Collected data entries:
________________________________________
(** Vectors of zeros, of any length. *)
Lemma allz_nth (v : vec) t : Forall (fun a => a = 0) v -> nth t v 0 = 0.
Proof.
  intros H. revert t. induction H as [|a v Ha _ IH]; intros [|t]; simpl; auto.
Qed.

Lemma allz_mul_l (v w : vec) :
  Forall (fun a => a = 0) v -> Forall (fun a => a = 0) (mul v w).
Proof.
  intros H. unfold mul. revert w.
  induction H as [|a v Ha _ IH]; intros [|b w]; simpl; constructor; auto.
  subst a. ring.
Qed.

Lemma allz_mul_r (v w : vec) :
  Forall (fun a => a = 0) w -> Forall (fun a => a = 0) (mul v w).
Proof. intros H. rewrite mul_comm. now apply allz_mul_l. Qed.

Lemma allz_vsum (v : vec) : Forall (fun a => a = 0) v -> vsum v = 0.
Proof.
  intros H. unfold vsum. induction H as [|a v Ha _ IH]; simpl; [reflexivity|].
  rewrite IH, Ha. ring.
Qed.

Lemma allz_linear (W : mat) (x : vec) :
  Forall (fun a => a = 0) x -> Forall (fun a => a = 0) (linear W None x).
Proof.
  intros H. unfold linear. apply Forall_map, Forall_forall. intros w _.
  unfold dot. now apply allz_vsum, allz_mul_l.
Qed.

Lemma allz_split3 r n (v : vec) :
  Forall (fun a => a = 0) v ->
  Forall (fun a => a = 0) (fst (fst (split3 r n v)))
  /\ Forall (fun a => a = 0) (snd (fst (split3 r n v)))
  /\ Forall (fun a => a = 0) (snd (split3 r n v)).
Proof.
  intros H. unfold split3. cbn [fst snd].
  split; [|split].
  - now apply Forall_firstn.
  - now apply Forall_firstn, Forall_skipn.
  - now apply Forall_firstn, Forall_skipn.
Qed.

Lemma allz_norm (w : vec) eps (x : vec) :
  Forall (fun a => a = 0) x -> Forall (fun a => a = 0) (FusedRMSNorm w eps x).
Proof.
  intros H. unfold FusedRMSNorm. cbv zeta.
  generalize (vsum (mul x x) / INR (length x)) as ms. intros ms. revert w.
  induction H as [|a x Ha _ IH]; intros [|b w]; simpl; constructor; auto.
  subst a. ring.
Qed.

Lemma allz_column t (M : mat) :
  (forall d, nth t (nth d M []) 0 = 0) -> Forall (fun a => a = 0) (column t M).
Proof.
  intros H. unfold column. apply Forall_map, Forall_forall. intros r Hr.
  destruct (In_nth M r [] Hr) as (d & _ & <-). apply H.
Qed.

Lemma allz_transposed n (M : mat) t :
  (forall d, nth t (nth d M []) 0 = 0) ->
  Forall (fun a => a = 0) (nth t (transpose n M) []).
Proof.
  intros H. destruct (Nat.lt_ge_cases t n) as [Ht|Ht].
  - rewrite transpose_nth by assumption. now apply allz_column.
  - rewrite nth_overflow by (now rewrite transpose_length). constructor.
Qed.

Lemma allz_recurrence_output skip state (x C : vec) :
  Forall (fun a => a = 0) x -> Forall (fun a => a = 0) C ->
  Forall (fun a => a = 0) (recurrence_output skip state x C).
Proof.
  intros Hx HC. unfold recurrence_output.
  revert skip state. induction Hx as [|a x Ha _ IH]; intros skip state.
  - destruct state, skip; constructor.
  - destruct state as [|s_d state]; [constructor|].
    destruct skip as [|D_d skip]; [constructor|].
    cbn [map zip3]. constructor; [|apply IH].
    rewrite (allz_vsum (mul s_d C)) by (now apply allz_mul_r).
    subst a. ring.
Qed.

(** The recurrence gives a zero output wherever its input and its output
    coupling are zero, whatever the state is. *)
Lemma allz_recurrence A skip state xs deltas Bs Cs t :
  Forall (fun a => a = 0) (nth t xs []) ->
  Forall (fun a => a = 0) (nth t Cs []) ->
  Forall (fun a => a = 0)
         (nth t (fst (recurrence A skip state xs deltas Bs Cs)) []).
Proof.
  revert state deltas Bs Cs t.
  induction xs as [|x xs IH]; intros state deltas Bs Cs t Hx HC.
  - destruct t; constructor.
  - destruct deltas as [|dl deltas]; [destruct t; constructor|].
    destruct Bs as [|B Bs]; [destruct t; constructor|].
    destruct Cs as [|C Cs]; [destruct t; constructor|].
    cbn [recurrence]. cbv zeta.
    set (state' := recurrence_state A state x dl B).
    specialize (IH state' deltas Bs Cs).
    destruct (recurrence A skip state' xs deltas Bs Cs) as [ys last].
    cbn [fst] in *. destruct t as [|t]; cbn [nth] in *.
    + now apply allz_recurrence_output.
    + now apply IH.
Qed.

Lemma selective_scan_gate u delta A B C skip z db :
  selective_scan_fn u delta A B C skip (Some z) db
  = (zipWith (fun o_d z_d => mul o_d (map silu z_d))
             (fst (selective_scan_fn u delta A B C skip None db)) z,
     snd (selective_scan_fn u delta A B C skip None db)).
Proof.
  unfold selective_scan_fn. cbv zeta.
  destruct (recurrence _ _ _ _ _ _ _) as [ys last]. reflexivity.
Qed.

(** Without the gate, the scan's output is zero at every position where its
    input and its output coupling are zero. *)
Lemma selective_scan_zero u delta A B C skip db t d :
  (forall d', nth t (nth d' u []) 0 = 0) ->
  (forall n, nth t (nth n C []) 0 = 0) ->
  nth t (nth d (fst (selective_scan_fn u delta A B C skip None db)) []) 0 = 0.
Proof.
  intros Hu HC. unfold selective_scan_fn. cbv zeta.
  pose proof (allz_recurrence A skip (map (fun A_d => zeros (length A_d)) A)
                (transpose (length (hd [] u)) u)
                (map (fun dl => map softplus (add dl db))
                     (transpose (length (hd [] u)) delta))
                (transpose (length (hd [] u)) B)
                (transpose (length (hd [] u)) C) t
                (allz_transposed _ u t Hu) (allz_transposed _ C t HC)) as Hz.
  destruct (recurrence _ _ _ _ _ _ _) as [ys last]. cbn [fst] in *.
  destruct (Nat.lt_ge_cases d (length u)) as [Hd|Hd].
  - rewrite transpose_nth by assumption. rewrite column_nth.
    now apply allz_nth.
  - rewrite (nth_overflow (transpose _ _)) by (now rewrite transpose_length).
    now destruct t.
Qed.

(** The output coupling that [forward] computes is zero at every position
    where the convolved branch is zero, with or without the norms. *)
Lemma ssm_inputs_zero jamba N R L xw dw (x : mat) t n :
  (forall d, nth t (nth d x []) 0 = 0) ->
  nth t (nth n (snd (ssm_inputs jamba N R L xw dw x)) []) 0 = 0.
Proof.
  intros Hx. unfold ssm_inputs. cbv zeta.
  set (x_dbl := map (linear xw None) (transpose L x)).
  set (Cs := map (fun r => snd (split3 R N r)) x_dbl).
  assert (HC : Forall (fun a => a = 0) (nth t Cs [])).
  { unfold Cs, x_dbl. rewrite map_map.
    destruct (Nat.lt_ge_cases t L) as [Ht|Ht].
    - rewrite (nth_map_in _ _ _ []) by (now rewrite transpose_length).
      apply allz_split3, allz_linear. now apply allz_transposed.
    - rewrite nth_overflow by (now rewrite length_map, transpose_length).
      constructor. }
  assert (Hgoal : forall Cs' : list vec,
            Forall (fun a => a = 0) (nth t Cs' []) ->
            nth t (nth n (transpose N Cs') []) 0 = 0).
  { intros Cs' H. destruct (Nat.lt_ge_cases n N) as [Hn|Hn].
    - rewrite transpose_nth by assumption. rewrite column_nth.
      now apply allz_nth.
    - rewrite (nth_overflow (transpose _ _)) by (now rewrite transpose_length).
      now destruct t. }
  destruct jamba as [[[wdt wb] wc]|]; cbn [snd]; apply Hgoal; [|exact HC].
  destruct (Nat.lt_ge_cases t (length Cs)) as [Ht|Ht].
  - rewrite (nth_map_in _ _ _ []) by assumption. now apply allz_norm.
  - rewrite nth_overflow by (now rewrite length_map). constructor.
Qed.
________________________________________
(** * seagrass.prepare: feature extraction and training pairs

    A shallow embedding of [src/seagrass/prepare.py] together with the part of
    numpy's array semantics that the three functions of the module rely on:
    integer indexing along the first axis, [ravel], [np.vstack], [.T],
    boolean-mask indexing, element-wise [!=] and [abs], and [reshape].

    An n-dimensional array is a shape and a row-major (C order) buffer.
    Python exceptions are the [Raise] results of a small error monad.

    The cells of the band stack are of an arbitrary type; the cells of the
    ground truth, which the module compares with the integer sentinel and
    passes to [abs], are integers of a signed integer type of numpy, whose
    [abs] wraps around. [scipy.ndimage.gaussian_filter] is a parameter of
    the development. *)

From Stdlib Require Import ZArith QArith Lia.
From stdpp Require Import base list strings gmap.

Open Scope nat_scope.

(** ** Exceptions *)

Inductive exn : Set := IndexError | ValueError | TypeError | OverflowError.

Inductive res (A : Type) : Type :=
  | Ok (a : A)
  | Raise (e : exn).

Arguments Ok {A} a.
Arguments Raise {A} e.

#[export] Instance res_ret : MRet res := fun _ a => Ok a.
________________________________________
### Assignment
Copy out each line of the data that has the word "reflexivity" in it.

### Solution below
  intros H. unfold vsum. induction H as [|a v Ha _ IH]; simpl; [reflexivity|].
  destruct (recurrence _ _ _ _ _ _ _) as [ys last]. reflexivity.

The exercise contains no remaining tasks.